Is it a coincidence that the 12th Fibonacci number is 12 squared?

Question

The first $12$ Fibonacci numbers are: $$\begin{array}{|c|c|c|c|c|c|c|c|c|c|c|c|c|c|} \hline n & 0& 1& 2& 3& 4& 5& 6& 7& 8 & 9& 10& 11& 12\\ \hline f_{n} & 0& 1& 1& 2& 3& 5& 8& 13& 21& 34& 55& 89& 144\\ \hline \end{array}$$

When you get to $f_{12}$ you find it is equal to $144$.

What strikes me here is the following:

\begin{align*} f_{12} &= 144\\ 12^2 &=144. \end{align*}

Not only is $f_{12}$ equal to $144$, but so is $12^2$. Here, $n^2= f_n$.

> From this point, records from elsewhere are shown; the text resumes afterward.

(* ===== verification/FenceMgrSpec.v ===== *)
(** The fence manager of libwsbm: its invariant and what it promises.

    The list of a class is a ring through the head of the class; a fence on no list is
    a ring of its own.  The device is described by the types [gpu] that each fence has
    signalled, which only grow; a driver that reports nothing else is an instance of
    [HonestDriver]. *)
From stdpp Require Import gmap.
From S2P Require Import Prelude Rings FenceMgr.

(** * The lists *)

(** The types [a] are among [b]. *)
Definition within (a b : Z) : Prop := forall i, Z.testbit a i = true -> Z.testbit b i = true.

Lemma within_refl a : within a a.
Proof. by intros i. Qed.

Lemma within_trans a b c : within a b -> within b c -> within a c.
Proof. intros H1 H2 i Hi. by apply H2, H1. Qed.

Lemma within_lor a b c : within a c -> within b c -> within (Z.lor a b) c.
Proof. intros H1 H2 i. rewrite Z.lor_spec, orb_true_iff. intros [?|?]; [by apply H1|by apply H2]. Qed.

Lemma within_land a b c : within a c -> within (Z.land a b) c.
Proof. intros H1 i. rewrite Z.land_spec, andb_true_iff. intros [? _]. by apply H1. Qed.

Lemma within_sub a b : Z.land b a = a -> within a b.
Proof. intros <- i. rewrite Z.land_spec. by intros [? _]%andb_true_iff. Qed.

(** What one pass back through the fences [rl] of a list, the latest first, does: each
    signals what it has in common with what comes from the one after it. *)
Definition signal_with (types : Z) (f : fence_object) : Z :=
  Z.lor (signaled_types f) (Z.land types (fence_type f)).

Fixpoint propagate (rl : list Z) (types : Z) (fs : gmap Z fence_object) : gmap Z fence_object :=
  match rl with
  | [] => fs
  | p :: rl =>
      match fs !! p with
      | Some f => let types := signal_with types f in propagate rl types (<[p := set_signaled types f]> fs)
      | None => fs
      end
  end.

(** A fence is done when it signalled all its types. *)
Definition pending (fs : gmap Z fence_object) (p : Z) : bool :=
  match fs !! p with Some f => negb (signaled_types f =? fence_type f) | None => true end.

This is the only example as $n^2 > f_n$ is true for all $1<n<12$ (works for $0$ and $1$) and $n^2< f_n$ is true for all $n > 12$.

So is this just a coincidence?

Answer 1

This is a very nice manifestation of the Strong Law of Small Numbers formulated by Richard K. Guy: "There aren't enough small numbers to meet the many demands made of them."

A more striking manifestation of the same "law" of small numbers is this: $$ \begin{array}{|c|c|c|c|c|c|c|c|c|c|c|c|c|c|} \hline n & 0& 1& 2& 3& 4& 5& 6& 7& 8 & 9& 10& 11& 12\\ \hline \mbox{Fibonacci } f_{n} & 0& 1& 1& 2& 3& 5& 8& 13& 21& 34& 55& 89& 144\\ \hline \hline \mbox{# squares in }[e^{n-1},e^n) & 0& 1& 1& 2& 3& 5& 8& 13& 21& 36& 58& 96& 159\\ \hline \end{array} $$ The last line is OEIS A306486: the number of squares in the interval $[e^{n-1},e^n)$, which happens to be the same as the Fibonacci number $f_n$ for $0\le n\le 8$. Note that both $f_n$ and A306486($n$) grow about as fast as certain geometric progressions; the common ratio is $\phi\approx1.618\ldots$ for the former and $\sqrt{e}\approx1.6487\ldots$ for the latter.